Dataset entries

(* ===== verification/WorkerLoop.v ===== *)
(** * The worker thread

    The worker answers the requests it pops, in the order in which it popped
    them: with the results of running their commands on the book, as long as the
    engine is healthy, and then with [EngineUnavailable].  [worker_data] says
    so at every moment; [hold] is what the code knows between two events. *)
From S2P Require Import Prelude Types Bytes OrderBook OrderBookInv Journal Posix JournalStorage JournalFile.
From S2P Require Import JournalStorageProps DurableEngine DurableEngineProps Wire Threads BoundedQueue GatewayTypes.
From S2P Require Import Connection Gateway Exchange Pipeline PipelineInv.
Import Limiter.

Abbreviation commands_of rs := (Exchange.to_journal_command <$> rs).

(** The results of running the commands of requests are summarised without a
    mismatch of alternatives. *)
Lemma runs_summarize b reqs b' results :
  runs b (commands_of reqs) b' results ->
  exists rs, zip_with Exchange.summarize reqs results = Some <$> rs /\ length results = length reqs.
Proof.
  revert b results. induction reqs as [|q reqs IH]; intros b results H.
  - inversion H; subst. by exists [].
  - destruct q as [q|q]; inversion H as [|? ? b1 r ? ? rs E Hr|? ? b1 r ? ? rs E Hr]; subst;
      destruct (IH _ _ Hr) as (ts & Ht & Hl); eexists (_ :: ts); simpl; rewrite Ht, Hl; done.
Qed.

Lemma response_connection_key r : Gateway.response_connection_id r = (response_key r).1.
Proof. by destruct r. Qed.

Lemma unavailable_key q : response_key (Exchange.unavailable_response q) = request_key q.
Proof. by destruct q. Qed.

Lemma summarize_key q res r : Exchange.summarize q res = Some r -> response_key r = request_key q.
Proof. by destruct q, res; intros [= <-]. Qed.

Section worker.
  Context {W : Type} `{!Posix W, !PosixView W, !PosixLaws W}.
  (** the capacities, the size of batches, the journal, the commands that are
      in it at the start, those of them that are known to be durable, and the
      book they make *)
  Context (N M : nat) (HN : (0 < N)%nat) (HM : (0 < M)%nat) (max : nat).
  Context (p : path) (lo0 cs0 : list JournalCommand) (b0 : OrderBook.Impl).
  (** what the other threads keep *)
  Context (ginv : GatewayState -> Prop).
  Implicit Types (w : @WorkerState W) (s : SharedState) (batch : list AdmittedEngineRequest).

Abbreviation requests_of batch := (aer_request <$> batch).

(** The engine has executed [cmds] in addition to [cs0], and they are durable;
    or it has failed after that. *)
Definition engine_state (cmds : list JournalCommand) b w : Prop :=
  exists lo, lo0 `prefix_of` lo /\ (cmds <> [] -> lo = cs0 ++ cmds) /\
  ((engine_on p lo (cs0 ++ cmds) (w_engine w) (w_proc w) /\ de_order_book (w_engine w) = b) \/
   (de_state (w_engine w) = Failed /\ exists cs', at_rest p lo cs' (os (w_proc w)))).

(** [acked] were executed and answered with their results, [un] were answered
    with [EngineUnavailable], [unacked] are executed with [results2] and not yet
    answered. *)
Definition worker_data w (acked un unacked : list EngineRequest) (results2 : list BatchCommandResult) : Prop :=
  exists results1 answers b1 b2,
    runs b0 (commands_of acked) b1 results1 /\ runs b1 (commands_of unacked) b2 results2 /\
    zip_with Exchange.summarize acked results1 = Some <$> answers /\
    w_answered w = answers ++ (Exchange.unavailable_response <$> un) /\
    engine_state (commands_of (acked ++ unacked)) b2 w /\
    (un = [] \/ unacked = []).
==
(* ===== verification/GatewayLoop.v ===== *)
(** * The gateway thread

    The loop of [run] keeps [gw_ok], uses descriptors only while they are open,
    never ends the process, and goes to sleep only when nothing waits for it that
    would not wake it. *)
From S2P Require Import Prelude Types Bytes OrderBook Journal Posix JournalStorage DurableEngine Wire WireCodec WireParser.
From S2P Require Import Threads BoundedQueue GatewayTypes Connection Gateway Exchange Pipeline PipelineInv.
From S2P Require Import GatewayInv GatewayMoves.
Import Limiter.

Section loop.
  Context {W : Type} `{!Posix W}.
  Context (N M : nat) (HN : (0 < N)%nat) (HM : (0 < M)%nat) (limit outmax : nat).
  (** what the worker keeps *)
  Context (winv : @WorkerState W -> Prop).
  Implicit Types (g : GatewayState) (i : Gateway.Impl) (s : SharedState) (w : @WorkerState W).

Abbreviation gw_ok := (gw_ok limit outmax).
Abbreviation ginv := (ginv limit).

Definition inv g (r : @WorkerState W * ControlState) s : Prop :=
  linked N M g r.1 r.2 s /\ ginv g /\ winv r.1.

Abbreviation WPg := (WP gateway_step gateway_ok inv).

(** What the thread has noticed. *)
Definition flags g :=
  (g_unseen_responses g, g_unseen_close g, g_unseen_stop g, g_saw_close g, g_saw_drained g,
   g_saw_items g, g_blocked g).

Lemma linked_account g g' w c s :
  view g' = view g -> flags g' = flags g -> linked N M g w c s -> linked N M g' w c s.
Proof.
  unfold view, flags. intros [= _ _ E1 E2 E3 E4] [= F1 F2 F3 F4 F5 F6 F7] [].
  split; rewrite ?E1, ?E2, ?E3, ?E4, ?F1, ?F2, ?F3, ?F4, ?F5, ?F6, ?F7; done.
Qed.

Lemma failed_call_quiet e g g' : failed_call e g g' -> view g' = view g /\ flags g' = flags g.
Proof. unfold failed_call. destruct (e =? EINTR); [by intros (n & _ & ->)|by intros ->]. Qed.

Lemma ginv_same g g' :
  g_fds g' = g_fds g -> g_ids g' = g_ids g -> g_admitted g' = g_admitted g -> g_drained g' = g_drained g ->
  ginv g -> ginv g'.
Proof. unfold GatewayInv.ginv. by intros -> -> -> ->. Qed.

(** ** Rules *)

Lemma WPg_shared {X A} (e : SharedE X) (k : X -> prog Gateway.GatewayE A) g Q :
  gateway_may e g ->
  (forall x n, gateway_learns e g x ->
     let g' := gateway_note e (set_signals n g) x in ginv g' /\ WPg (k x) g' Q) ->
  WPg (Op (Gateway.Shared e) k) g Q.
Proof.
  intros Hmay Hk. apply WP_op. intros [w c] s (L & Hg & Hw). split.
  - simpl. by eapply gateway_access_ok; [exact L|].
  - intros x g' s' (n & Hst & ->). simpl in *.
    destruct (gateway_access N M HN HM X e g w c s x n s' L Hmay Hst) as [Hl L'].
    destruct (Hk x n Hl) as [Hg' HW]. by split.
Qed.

Work order: From the data above, return every line from the line that has "(* ===== verification/WorkerLoop.v ===== *)" up to and including the line that has "- inversion H; subst. by exists [].", exactly.

Result of the task:
(* ===== verification/WorkerLoop.v ===== *)
(** * The worker thread

    The worker answers the requests it pops, in the order in which it popped
    them: with the results of running their commands on the book, as long as the
    engine is healthy, and then with [EngineUnavailable].  [worker_data] says
    so at every moment; [hold] is what the code knows between two events. *)
From S2P Require Import Prelude Types Bytes OrderBook OrderBookInv Journal Posix JournalStorage JournalFile.
From S2P Require Import JournalStorageProps DurableEngine DurableEngineProps Wire Threads BoundedQueue GatewayTypes.
From S2P Require Import Connection Gateway Exchange Pipeline PipelineInv.
Import Limiter.

Abbreviation commands_of rs := (Exchange.to_journal_command <$> rs).

(** The results of running the commands of requests are summarised without a
    mismatch of alternatives. *)
Lemma runs_summarize b reqs b' results :
  runs b (commands_of reqs) b' results ->
  exists rs, zip_with Exchange.summarize reqs results = Some <$> rs /\ length results = length reqs.
Proof.
  revert b results. induction reqs as [|q reqs IH]; intros b results H.
  - inversion H; subst. by exists [].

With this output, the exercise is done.